What this task involves >> Scan the entries below, and for each line that includes the word "option", make a copy.

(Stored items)
========================================
Definition message_results (m : message) : list (pystr * ToolResult) :=
  if has_role (u "user") m then omap result_of_block (blocks m) else [].

(** [d[k] = v], and the same unless the key is there. *)
Definition assign {V} (d : list (pystr * V)) (kv : pystr * V) : list (pystr * V) := dict_set kv.1 kv.2 d.
Definition assign_new {V} (d : list (pystr * V)) (kv : pystr * V) : list (pystr * V) :=
  if dict_has kv.1 d then d else assign d kv.

Definition Scan : Type := list (pystr * (pystr * jdict)) * list (pystr * ToolResult).

Definition scan_message (acc : Scan) (m : message) : Scan :=
  (foldl assign acc.1 (message_calls m), foldl assign_new acc.2 (message_results m)).

(** The loop over the snapshots of a replay. *)
Fixpoint scan_snapshots (ss : list ReplayStep) (acc : Scan) : option (result Scan) :=
  match ss with
  | [] => Some (Ok acc)
  | s :: ss' =>
    if decide (event_type s = u "replay.snapshot") then
      match dict_get (u "state") (payload s) with
      | Some (JObj d) =>
        if _contains_redaction (JObj d) then Some (Err deterministic_error)
        else match state_from_dict (JObj d) with
        | None => None
        | Some (Err e) => Some (Err e)
        | Some (Ok l) => scan_snapshots ss' (foldl scan_message acc (ld_messages l))
        end
      | _ => scan_snapshots ss' acc
      end
    else scan_snapshots ss' acc
  end.

Definition paired (defs : list (pystr * (pystr * jdict))) (results : list (pystr * ToolResult)) : list RecordedToolCall :=
  omap (fun kv => (fun r => {| rc_name := kv.2.1; rc_arguments := kv.2.2; rc_result := r |}) <$> dict_get kv.1 results) defs.

Definition from_replay (r : ReplayRun) : option (result (list RecordedToolCall)) :=
  (fun x => rmap (fun acc => paired acc.1 acc.2) x) <$> scan_snapshots (steps r) ([], []).

(** [tools()]: the recorded calls of each tool, in order; a tool's queue is its state. *)
Definition Queues : Type := list (pystr * list RecordedToolCall).

Definition tools_of (calls : list RecordedToolCall) : Queues :=
  foldl (fun q c => dict_set (rc_name c) (default [] (dict_get (rc_name c) q) ++ [c]) q) [] calls.

(** [ReplayTool.execute] of the tool [name]. *)
Definition replay_execute (strict : bool) (name : pystr) (params : jdict) (q : Queues) : ToolResult * Queues :=
  match default [] (dict_get name q) with
  | [] => (error_result (u "No recorded result remains for tool " ++ py_repr (JStr name)), q)
  | c :: cs =>
    let q' := dict_set name cs q in
    if strict && negb (py_eq (JObj (rc_arguments c)) (JObj params))
    then (error_result (u "Recorded input mismatch for tool " ++ py_repr (JStr name) ++ u ": expected "
            ++ py_repr (JObj (rc_arguments c)) ++ u ", got " ++ py_repr (JObj params)), q')
    else (rc_result c, q')
  end.

(** A sequence of calls. *)
Fixpoint replay_all (strict : bool) (calls : list (pystr * jdict)) (q : Queues) : list ToolResult * Queues :=
  match calls with
  | [] => ([], q)
  | (n, a) :: calls' =>
    let '(r, q1) := replay_execute strict n a q in
    let '(rs, q2) := replay_all strict calls' q1 in (r :: rs, q2)
  end.
End Deterministic.

(** ** Lemmas: the cursor and comparison *)

Definition cursor_ok (d : ReplayDebugger) : Prop := (-1 <= _position d <= zlen (steps (rd_replay d)))%Z.

Lemma seek_ok d z s d' : seek d z = Ok (s, d') -> rd_replay d' = rd_replay d /\ _position d' = z /\ cursor_ok d' /\ s = current d'.
Proof.
  unfold seek. destruct (negb _) eqn:E; [done|]. intros [= <- <-]. bool_hyps. unfold cursor_ok. simpl. by split_and!.
Qed.

Section CompareFacts.
Context `{PyRuntime}.

Lemma diff_entry_equal l r i : (i < Nat.max (length l) (length r))%nat ->
  kind (diff_entry l r i) = Equal <-> exists s s', l !! i = Some s /\ r !! i = Some s' /\ _step_key s = _step_key s'.
Proof.
  intros Hi. change (kind (diff_entry l r i)) with (diff_kind (l !! i) (r !! i)). unfold diff_kind.
  destruct (l !! i) as [s|], (r !! i) as [s'|].
  2-4: split; [done|]; intros (? & ? & ? & ? & _); done.
  destruct (decide (_step_key s = _step_key s')) as [Hk|Hk]; (split; [|done || intros (? & ? & [= <-] & [= <-] & ?); done]).
  - intros _. by exists s, s'.
  - done.
Qed.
========================================
Response box >>
Fixpoint scan_snapshots (ss : list ReplayStep) (acc : Scan) : option (result Scan) :=
Definition from_replay (r : ReplayRun) : option (result (list RecordedToolCall)) :=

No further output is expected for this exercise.